臨床試験で感染歴のない被験者で94.1%、感染歴を問わない被験者では93.6%のワクチン有効率が確認されている。この日の分科会でも、「現時点で、臨時接種として使用することに関し、安全性に関する重大な懸念は認められないと考えられる」と確認された。

モデルナ、パートナー企業の武田薬品、厚労省の三者は9月までに5000万回分(2500万人分)を国内供給することで合意しており、6月までに4000万回分、7~9月までに1000万回分を供給する予定。

◎AZ製ワクチン 「最大の効果を得るために8週以上の間隔おいて」

AZ製ワクチンの名称は「バキスゼブリア筋注」(一般名:コロナウイルス(SARS-CoV-2)ワクチン(遺伝子組換えサルアデノウイルスベクター))で、チンパンジーのアデノウイルスをベクターとして使用したワクチン。効能・効果は「SARS-CoV-2による感染症の予防」。用法・用量は「1回0.5mLを4~12週間の間隔をおいて、2回筋肉内に接種する」となった。用法・用量に関連する注意として、「本剤の最大の効果を得るためには8週以上の間隔をおいて接種することが望ましい」と記載された。接種対象者は「18歳以上の者」。

接種不適当者は、モデルナ製及びファイザー製と同様の「明らかに発熱を呈している者」など4者に加え、「SARS-CoV-2ワクチンの接種後に血小板減少症を伴う静脈もしくは動脈の血栓症を発現したことのある者」が追加された。1回目の接種で血栓症が発現した者に2回目の接種は不可ということになる。

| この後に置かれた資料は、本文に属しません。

(* ===== verification/ProcInfo.v ===== *)
(** Information about the process for the C++ logging library:
    [ReadSmallFile] of [src/src/log/muduo-clog/muduo/base/FileUtil.cc] and
    [ProcessInfo.cc] with its readers of [/proc].

    A file is an environment: what [open] and [fstat] answer and how many bytes
    the k-th [read] delivers; the answers of the other system calls are a record. *)

From stdpp Require Import sorting.
From S2P Require Import Prelude CString Memory Double.

(** ** ReadSmallFile *)

Record file_stat := {
  st_reg : bool; st_dir : bool; st_size : Z; st_mtime : Z; st_ctime : Z
}.

Record small_file := {
  sf_open : Z + bytes;          (* errno, or the contents *)
  sf_stat : Z + file_stat;      (* fstat *)
  sf_read : nat → Z → Z → Z + Z (* the k-th read of len bytes where rest are left *)
}.

Definition kBufferSize : Z := 64 * 1024.
Definition EISDIR : Z := 21.

(** What [readToString] returns and stores; [None] is a pointer it left alone. *)
Record read_result := {
  rr_err : Z; rr_content : bytes;
  rr_size : option Z; rr_mtime : option Z; rr_ctime : option Z
}.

AZ製ワクチンはチンパンジーのアデノウイルスをベクターとして使用したワクチン。接種後、新型コロナウイルスのスパイクタンパク質が宿主細胞で発現すると、当該タンパク質に対する中和抗体産生及び細胞性免疫応答が誘導され、SARS-CoV-2による感染症の予防ができると考えられている。

臨床試験を通じて70.42%などのワクチン有効率が確認されている。ただ、諸外国の実使用において血小板減少症を伴う血栓症の発生が確認されており、その発症メカニズムなどは必ずしも明らかになっていない。

なお、日本政府とAZとの契約では、「新型コロナウイルスのワクチン開発に成功した場合」に、1億2000万回分(6000万人分)のワクチン供給を受けることになっている。AZ製ワクチンは国内で原液をJCRファーマが製造し、バイアルの充填や包装などの製剤化は第一三共とKMバイオロジクスが行う。ワクチンの保管・配送はMeiji Seika ファルマが担う。安全性情報の収集や情報提供活動は、AZが構築するウエブやメールを基本とするが、メールでの対応が難しい場合や副作用の再調査が必要な場合など、対面での対応が必要な場合は必要に応じてMeiji Seika ファルマのMRが担当する。